━━━ Supplied information ━━━
(** [publisher]: whether the upstream took it; an exception is a no. *)
Definition vendor_self_improvement_record (e : VendorEvent) (force_vendor : bool) (bundle_flag : option bool) (env : string)
    (publisher : option (VendorEvent → ContributionOutcome → outcome exn bool)) : job VendorResult :=
  if negb (is_vendor_deployment bundle_flag force_vendor env) then
    tret {| accepted := false; outcome_ := None; why := not_vendor_deployment; upstream_dispatched := false |}
  else
    let policy := {| hub_id := v_hub e; project_id := v_project e; within_hub_enabled := true; cross_org_consent := true;
                     granular_consent := ∅ |} in
    let ctx := {| ctx_hub := v_hub e; ctx_project := v_project e; requested_scope := CROSS_ORG;
                  data_category := Some "vendor_self_improvement"; bundle_within_hub_enabled := None;
                  bundle_cross_org_default := Some true |} in
    o <- contribute_lesson {| lesson_text := v_text e; source_audit_record_id := Some (v_source e) |} ctx None (Some policy);;
    tret {| accepted := true; outcome_ := Some o; why := vendor_self_improvement_recorded;
            upstream_dispatched := match publisher with
                                   | Some f => match f e o with Ok b => b | Raise _ => false end
                                   | None => false
                                   end |}.

(** * The tools *)
Inductive tool_response A := ToolOk (data : A) | ToolFailed (code : string).
Arguments ToolOk {A} data.
Arguments ToolFailed {A} code.

Definition scope_from_str (s : string) : option LearningScope :=
  find (fun x => String.eqb (scope_value x) s) [PROJECT; WITHIN_HUB; CROSS_ORG; DENIED].

Record ContributeInput := {
  i_project : string; i_text : string; i_source : option string; i_scope : string; i_category : option string;
  i_hub : option string; i_within : option bool; i_cross : option bool
}.

Definition learning_contribute (i : ContributeInput) : job (tool_response ContributionOutcome) :=
  match scope_from_str (i_scope i) with
  | None => tret (ToolFailed "invalid_scope")
  | Some s =>
      o <- contribute_lesson {| lesson_text := i_text i; source_audit_record_id := i_source i |}
             {| ctx_hub := i_hub i; ctx_project := Some (i_project i); requested_scope := s; data_category := i_category i;
                bundle_within_hub_enabled := i_within i; bundle_cross_org_default := i_cross i |} None None;;
      tret (ToolOk o)
  end.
━━━
Your assignment:
Only the lines from the one holding "Definition scope_from_str (s" to the end of the entries above belong in the answer, each copied exactly.

Solution below:
Definition scope_from_str (s : string) : option LearningScope :=
  find (fun x => String.eqb (scope_value x) s) [PROJECT; WITHIN_HUB; CROSS_ORG; DENIED].

Record ContributeInput := {
  i_project : string; i_text : string; i_source : option string; i_scope : string; i_category : option string;
  i_hub : option string; i_within : option bool; i_cross : option bool
}.

Definition learning_contribute (i : ContributeInput) : job (tool_response ContributionOutcome) :=
  match scope_from_str (i_scope i) with
  | None => tret (ToolFailed "invalid_scope")
  | Some s =>
      o <- contribute_lesson {| lesson_text := i_text i; source_audit_record_id := i_source i |}
             {| ctx_hub := i_hub i; ctx_project := Some (i_project i); requested_scope := s; data_category := i_category i;
                bundle_within_hub_enabled := i_within i; bundle_cross_org_default := i_cross i |} None None;;
      tret (ToolOk o)
  end.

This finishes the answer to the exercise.